■ TASK DETAILS ■
Tally the lines of the entries in which the string "None" occurs, and say only how many.

################

(** [stat_other]: the length [metadata] reports for what is not a file, which
    follows a symbolic link. *)
Record get_client_env : Type := {
  c_invalid : str -> option str;
  c_create : nat -> option io_err;
  c_remove : option io_err;
  c_stat : option io_err;
  c_stat_other : node (list (bytes * lnode)) -> result Z io_err;
  c_replace : replace_env;
  c_link : option io_err;
  c_unlink : option io_err
}.

Definition metadata_len (env : get_client_env) (p : str) (fs : local_dir) : result Z io_err :=
  match c_stat env, fs !! p with
  | Some e, _ => Err e
  | None, None => Err (io NotFound (lit "No such file or directory (os error 2)"))
  | None, Some (NFile c) => Ok (Z.of_nat (length c))
  | None, Some x => c_stat_other env x
  end.

Definition local_staging (staging : str) (backup : option str) (final : str) : TransferStaging := {|
  staging_local := Some {| sl_staging_path := staging; sl_backup_path := backup; sl_final_path := final |}; staging_remote := None |}.

(** [path_of]: the path of a name in the directory. *)
Definition get_file_with_local_staging (env : get_client_env) (path_of : str -> str)
    (download : str -> local_dir -> result unit SshMcpError * local_dir) (remote_path name id : str) (overwrite : bool) (fs : local_dir) :
    result (TransferStaging * TransferCounts) SshMcpError * local_dir :=
  match validate_remote_user_file_path remote_path (lit "remote_path") with
  | Err e => (Err e, fs)
  | Ok _ =>
      match create_unique_local_staging_file (c_invalid env) (c_create env) name id fs with
      | (Err e, fs) => (Err e, fs)
      | (Ok tmp, fs) =>
          match download tmp fs with
          | (Err e, fs) => (Err e, (op (c_remove env) (remove_file tmp) fs).2)
          | (Ok _, fs) =>
              match metadata_len env tmp fs with
              | Err e => (Err (io_failure e), fs)
              | Ok bytes =>
                  let '(r, fs) :=
                    if overwrite then atomic_replace_file empty_tree (c_replace env) tmp name fs
                    else atomic_install_file_overwrite_false (c_link env) (c_unlink env) tmp name fs in
                  ((let? _ := r in Ok (local_staging (path_of tmp) None (path_of name), file_counts bytes)), fs)
              end
          end
      end
  end.

Record get_dir_client_env : Type := {
  k_invalid : str -> option str;
  k_create : nat -> option io_err;
  k_residue : option (list (bytes * lnode));
  k_entry_fault : list bytes -> option str;
  k_list_fault : list bytes -> option str;
  k_replace : @replace_dir_env (list (bytes * lnode))
}.

(** [count_dir_no_symlinks] at a name of the directory; the last case is
    unreachable. *)
Definition count_at (env : get_dir_client_env) (p : str) (fs : local_dir) : result TransferCounts SshMcpError :=
  match fs !! p with
  | None => Err (Io (lit "No such file or directory (os error 2)"))
  | Some x =>
      let root := match x with
                  | NFile c => LFile {| perm_mode := 0; modified := None |} (Z.of_nat (length c)) [c]
                  | NDir es => LDir {| perm_mode := 0; modified := None |} es
                  | NSymlink _ => LSymlink
                  end in
      default (Err not_directory_error) (count_dir_no_symlinks (k_entry_fault env) (k_list_fault env) root)
  end.

(** [answer]: what the remote validation of the source answers. *)
Definition get_dir_with_local_staging (env : get_dir_client_env) (path_of : str -> str) (answer : result CommandOutput SshMcpError)
    (download : str -> local_dir -> result unit SshMcpError * local_dir) (remote_path name id : str) (overwrite : bool) (fs : local_dir) :
    result (TransferStaging * TransferCounts) SshMcpError * local_dir :=
  match (let? _ := validate_remote_user_path remote_path (lit "remote_path") in remote_validate_dir_contents remote_path answer) with
  | Err e => (Err e, fs)
  | Ok _ =>
      let '(target, fs) :=
        if overwrite then create_unique_local_staging_dir [] (k_invalid env) (k_create env) name id fs
        else
          match op (k_create env 0%nat) (create_new (NDir []) name) fs with
          | (Ok _, fs) => (Ok name, fs)
          | (Err e, fs) => (Err (match e_kind e with AlreadyExists => exists_error | _ => io_failure e end), fs)
          end in
      match target with
      | Err e => (Err e, fs)
      | Ok target =>
          match download target fs with
          | (Err e, fs) => (Err e, remove_dir_all (k_residue env) target fs)
          | (Ok _, fs) =>
              match count_at env target fs with
              | Err e => (Err e, remove_dir_all (k_residue env) target fs)
              | Ok counts =>
                  if overwrite then
                    let backup := local_backup_dir_sibling name id in
                    match atomic_replace_dir empty_tree (k_replace env) target name backup fs with
                    | (Ok _, fs) => (Ok (local_staging (path_of target) (Some (path_of backup)) (path_of name), counts), fs)
                    | (Err e, fs) => (Err e, remove_dir_all (k_residue env) target fs)
                    end
                  else (Ok (local_staging (path_of name) None (path_of name), counts), fs)
              end
          end
      end
  end.

(** ** Uploads, and the eight operations *)

Record world (T : Type) : Type := { w_local : local_dir; w_remote : gmap str (entry T) }.
Arguments w_local {T} w.
Arguments w_remote {T} w.

Definition on_local {T R} (f : local_dir -> R * local_dir) (w : world T) : R * world T :=
  let '(r, l) := f (w_local w) in (r, {| w_local := l; w_remote := w_remote w |}).
Definition on_remote {T R} (f : gmap str (entry T) -> R * gmap str (entry T)) (w : world T) : R * world T :=
  let '(r, m) := f (w_remote w) in (r, {| w_local := w_local w; w_remote := m |}).

(** What is outside: the programs on both sides, the remote scripts' hosts and
    transports, and the local source. *)
Record client_env (T : Type) : Type := {
  no_entries : T;
  ssh_check : child_run; client_check : child_run; remote_check : result CommandOutput SshMcpError;
  local_client : invocation -> local_dir -> child_run * local_dir;
  remote_client : invocation -> gmap str (entry T) -> child_run * gmap str (entry T);
  file_env : get_client_env; dir_env : get_dir_client_env;
  reset_fault : option (io_err * list (bytes * lnode));
  validation : result CommandOutput SshMcpError;
  scripts : client_upload T;
  reset_host : host T; reset_tr : transport;
  source_meta : result (bool * Z) str;
  source : lnode;
  canonical : result str str
}.
Arguments no_entries {T} c. Arguments ssh_check {T} c. Arguments client_check {T} c. Arguments remote_check {T} c.
Arguments local_client {T} c. Arguments remote_client {T} c. Arguments file_env {T} c. Arguments dir_env {T} c.
Arguments reset_fault {T} c. Arguments validation {T} c. Arguments scripts {T} c. Arguments reset_host {T} c.
Arguments reset_tr {T} c. Arguments source_meta {T} c. Arguments source {T} c. Arguments canonical {T} c.

(** The arguments of both [run_transfer]s; the local path is [path_of name]. *)
Record transfer_args : Type := {
  a_remote_home : str; a_id : str; a_operation : TransferOperation; a_kind : TransferKind;
  a_path_of : str -> str; a_name : str; a_remote_path : str; a_overwrite : bool
}.

Section operations.
Context (to_lowercase : str -> str) (timeout_ms : Z) {T : Type} (env : client_env T) (a : transfer_args).

Definition transfer_result : Type := result (TransferStaging * TransferCounts) SshMcpError.
Definition source_path : str := a_path_of a (a_name a).

Definition run_upload (i : invocation) (fs : gmap str (entry T)) : result unit SshMcpError * gmap str (entry T) :=
  let '(r, fs) := remote_client env i fs in (client_result to_lowercase timeout_ms i r, fs).

(** Before [scp -r], which creates the directory itself. *)
Definition remove_remote_dir (p : str) (fs : gmap str (entry T)) : result unit SshMcpError * gmap str (entry T) :=
  match validate_remote_user_path p (lit "remote_stage") with
  | Err e => (Err e, fs)
  | Ok _ =>
      let '(r, s) := run_script (reset_tr env) (rm_rf (reset_host env) p) fs in
      ((let? out := r in ensure_remote_exec_success (lit "reset scp remote directory") (command_output out)), files s)
  end.

Definition upload_dir (i : str -> invocation) (stage : str) (fs : gmap str (entry T)) : result unit SshMcpError * gmap str (entry T) :=
  match i stage with
  | RunScp _ =>
      match remove_remote_dir stage fs with
      | (Err e, fs) => (Err e, fs)
      | (Ok _, fs) => run_upload (i stage) fs
      end
  | _ => run_upload (i stage) fs
  end.

Definition with_upload (f : str -> gmap str (entry T) -> result unit SshMcpError * gmap str (entry T)) : client_upload T :=
  let c := scripts env in
  {| prepare_host := prepare_host c; prepare_tr := prepare_tr c; upload := f; finalize_host := finalize_host c;
     finalize_tr := finalize_tr c; clean_host := clean_host c; clean_tr := clean_tr c |}.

################

■ RESPONSE AREA ■
9